*Stored entries:*
┌────────

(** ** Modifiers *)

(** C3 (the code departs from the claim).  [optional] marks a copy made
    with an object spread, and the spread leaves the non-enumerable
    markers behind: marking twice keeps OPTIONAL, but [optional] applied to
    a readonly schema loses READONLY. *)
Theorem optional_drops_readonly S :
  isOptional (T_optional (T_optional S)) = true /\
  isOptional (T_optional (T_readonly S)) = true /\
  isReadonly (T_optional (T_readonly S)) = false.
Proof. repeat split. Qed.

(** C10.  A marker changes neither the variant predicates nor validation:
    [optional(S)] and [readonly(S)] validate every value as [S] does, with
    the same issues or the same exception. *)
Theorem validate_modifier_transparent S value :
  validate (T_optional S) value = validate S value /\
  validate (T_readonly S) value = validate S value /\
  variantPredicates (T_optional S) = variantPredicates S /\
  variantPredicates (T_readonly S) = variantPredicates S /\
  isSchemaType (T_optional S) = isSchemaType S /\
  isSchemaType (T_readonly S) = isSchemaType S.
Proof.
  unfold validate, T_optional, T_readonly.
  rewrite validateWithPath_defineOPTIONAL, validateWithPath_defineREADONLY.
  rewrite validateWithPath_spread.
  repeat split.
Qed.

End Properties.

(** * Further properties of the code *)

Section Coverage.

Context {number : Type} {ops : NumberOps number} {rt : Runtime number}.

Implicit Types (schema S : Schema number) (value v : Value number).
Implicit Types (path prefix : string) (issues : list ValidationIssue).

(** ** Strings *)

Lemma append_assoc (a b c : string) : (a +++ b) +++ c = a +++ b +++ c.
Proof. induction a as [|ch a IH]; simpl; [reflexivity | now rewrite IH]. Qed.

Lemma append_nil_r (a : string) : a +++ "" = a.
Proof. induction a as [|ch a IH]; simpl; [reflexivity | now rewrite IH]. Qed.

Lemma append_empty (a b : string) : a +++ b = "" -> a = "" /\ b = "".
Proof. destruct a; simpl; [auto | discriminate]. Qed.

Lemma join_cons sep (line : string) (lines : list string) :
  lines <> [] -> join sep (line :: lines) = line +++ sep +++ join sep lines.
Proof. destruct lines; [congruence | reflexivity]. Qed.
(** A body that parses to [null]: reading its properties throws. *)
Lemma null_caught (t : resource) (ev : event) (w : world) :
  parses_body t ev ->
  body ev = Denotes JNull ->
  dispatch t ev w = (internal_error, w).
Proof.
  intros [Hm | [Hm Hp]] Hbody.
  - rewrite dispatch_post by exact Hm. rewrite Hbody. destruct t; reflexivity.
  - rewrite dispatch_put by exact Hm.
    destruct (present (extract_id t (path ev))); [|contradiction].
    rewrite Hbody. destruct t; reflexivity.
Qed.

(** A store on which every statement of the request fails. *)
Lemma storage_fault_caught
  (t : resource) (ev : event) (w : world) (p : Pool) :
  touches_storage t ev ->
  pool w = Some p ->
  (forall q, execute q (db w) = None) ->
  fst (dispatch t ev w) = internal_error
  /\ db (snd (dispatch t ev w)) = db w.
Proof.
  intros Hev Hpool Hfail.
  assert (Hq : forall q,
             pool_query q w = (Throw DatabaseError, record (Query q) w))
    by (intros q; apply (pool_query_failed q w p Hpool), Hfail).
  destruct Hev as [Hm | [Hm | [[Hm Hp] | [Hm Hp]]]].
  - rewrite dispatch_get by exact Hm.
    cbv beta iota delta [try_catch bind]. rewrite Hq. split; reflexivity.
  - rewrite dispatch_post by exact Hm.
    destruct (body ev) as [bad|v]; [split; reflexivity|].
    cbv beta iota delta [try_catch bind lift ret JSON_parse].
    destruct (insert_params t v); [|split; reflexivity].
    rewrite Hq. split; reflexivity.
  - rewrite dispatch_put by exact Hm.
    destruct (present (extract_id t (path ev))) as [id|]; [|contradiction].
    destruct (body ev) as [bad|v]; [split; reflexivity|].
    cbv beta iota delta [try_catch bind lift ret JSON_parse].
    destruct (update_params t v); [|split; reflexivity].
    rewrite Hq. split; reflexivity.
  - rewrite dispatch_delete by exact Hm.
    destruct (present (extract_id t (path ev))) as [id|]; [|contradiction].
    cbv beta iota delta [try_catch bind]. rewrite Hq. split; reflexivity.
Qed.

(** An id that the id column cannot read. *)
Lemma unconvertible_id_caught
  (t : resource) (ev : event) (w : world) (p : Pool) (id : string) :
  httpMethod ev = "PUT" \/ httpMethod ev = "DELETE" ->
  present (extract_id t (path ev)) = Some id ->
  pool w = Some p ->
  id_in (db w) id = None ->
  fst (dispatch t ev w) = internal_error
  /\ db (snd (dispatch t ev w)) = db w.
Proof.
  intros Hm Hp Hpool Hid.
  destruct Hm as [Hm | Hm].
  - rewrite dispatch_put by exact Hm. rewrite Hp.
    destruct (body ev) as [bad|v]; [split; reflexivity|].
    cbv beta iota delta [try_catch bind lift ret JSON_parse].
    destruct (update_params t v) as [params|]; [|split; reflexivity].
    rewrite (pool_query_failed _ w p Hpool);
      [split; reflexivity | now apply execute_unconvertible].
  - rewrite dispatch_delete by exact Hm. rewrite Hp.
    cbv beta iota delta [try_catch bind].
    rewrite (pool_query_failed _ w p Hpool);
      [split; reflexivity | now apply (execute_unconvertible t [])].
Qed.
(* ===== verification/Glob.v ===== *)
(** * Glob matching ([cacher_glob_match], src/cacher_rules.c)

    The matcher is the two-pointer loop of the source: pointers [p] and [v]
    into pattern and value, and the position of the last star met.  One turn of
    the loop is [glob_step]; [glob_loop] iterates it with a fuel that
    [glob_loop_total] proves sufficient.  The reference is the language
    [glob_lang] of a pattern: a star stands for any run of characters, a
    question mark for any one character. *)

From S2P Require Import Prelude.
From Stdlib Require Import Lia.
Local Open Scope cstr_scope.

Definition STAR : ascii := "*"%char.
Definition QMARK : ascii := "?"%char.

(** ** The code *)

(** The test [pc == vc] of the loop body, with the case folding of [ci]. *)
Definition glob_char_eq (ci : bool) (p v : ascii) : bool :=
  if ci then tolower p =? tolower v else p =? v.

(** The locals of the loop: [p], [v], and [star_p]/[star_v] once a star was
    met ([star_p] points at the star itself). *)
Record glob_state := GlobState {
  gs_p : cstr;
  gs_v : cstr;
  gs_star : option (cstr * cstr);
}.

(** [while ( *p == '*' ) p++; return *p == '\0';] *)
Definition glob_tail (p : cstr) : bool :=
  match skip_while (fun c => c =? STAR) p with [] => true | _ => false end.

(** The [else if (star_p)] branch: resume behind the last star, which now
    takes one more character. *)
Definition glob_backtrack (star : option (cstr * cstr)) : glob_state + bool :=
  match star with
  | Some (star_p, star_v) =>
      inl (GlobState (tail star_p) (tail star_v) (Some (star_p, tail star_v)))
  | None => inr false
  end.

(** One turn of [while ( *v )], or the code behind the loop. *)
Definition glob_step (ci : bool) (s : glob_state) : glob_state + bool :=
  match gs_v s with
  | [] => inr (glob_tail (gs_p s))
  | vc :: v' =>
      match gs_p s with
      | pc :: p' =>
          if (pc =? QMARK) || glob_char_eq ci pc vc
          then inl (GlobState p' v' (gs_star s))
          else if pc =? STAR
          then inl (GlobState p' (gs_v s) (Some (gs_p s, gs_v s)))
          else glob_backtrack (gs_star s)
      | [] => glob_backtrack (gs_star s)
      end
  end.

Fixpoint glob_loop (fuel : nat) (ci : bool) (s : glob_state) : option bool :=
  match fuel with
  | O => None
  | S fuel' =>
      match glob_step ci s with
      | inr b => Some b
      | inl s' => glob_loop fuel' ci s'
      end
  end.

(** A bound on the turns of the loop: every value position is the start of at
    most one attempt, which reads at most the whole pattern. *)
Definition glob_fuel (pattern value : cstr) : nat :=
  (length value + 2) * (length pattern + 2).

└────────

Check each line above for the string "QMARK" and copy the ones that have it.

*ANSWER BELOW:*
Definition QMARK : ascii := "?"%char.
          if (pc =? QMARK) || glob_char_eq ci pc vc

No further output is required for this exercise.